> WORK ORDER
Examine the entries and show every line in which the word "JNull" is found.

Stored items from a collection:

--

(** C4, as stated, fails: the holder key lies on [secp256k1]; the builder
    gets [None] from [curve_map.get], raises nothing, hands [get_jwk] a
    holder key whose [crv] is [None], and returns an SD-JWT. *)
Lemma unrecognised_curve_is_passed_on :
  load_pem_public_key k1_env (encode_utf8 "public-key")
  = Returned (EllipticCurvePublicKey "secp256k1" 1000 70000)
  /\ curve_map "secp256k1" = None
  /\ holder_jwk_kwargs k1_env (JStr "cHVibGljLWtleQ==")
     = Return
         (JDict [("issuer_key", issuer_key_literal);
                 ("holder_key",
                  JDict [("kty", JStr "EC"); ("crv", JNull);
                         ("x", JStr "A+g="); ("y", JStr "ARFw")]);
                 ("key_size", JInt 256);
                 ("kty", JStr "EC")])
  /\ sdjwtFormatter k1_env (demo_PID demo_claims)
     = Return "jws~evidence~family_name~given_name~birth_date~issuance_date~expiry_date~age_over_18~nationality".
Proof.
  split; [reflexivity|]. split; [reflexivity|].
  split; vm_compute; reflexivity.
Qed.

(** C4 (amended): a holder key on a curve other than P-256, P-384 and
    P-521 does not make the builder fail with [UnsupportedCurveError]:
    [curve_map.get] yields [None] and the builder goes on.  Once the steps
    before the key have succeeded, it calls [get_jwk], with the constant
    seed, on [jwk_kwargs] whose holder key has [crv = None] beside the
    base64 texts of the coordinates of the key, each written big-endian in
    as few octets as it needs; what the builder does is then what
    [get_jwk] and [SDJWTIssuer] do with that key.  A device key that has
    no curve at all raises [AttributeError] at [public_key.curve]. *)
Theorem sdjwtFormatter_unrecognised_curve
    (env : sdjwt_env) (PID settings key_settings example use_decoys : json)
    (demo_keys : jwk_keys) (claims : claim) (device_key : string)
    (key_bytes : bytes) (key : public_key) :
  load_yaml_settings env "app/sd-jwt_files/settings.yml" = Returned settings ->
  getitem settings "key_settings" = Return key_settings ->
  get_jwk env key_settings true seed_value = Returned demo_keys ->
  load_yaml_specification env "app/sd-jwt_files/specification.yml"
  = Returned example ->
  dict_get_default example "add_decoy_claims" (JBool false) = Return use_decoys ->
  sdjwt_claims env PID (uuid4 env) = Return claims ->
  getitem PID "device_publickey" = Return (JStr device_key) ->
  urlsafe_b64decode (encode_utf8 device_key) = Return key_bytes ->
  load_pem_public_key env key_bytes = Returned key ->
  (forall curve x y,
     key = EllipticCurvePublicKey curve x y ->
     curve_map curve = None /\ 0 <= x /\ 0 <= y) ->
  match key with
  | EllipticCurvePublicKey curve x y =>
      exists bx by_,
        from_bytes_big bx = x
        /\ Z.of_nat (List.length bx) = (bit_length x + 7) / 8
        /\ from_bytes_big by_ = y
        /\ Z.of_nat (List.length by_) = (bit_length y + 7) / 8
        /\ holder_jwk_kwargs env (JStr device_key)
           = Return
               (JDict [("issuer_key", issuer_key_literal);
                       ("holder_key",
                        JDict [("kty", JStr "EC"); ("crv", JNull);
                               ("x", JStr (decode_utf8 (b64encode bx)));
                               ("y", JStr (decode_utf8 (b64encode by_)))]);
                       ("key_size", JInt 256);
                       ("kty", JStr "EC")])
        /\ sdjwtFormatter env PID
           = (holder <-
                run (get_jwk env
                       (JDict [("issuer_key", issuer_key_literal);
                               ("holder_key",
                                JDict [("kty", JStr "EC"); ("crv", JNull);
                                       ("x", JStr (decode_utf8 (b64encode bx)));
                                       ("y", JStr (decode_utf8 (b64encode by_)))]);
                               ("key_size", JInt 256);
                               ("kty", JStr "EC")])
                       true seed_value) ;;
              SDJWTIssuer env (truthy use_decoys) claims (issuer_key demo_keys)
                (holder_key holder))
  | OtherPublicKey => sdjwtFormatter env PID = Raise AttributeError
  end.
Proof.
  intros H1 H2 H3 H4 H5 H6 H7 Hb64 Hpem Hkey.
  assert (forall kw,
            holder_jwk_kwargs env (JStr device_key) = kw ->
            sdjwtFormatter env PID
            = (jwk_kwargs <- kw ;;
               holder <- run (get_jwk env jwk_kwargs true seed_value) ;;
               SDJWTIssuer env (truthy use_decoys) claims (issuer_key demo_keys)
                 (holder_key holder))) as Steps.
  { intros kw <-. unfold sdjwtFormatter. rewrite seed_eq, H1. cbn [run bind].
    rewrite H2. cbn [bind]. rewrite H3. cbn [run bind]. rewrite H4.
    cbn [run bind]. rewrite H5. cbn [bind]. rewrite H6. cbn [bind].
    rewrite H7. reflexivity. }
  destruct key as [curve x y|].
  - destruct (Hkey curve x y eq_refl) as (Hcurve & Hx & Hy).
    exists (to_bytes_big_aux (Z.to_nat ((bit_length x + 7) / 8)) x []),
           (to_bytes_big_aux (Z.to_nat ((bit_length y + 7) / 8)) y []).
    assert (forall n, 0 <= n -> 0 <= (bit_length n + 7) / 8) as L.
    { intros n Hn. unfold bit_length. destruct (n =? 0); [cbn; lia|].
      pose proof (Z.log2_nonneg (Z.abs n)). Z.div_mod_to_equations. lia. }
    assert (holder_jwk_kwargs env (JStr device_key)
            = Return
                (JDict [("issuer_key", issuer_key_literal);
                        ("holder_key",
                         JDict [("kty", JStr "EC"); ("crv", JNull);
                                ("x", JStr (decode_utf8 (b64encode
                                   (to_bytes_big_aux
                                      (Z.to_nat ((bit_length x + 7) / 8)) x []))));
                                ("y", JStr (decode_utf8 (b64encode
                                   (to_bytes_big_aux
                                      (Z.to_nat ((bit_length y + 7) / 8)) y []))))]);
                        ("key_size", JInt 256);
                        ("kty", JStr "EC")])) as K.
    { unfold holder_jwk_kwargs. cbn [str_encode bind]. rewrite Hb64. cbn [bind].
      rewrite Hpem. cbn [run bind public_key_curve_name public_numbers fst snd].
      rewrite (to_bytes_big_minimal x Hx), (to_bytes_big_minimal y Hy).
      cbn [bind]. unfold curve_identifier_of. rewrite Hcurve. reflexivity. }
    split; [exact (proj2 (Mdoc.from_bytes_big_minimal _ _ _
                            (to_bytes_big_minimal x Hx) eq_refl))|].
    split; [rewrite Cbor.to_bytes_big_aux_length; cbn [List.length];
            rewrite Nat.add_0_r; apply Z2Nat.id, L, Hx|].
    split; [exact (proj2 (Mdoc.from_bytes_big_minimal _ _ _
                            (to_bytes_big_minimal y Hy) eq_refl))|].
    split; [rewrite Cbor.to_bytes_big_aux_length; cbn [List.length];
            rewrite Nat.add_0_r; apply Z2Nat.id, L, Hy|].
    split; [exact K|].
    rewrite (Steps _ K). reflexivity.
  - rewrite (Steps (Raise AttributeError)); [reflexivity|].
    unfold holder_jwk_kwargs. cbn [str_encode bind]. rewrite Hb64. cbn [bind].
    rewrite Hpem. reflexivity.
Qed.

--

> RESPONSE TO THIS EXERCISE
                  JDict [("kty", JStr "EC"); ("crv", JNull);
                        JDict [("kty", JStr "EC"); ("crv", JNull);
                                JDict [("kty", JStr "EC"); ("crv", JNull);
                         JDict [("kty", JStr "EC"); ("crv", JNull);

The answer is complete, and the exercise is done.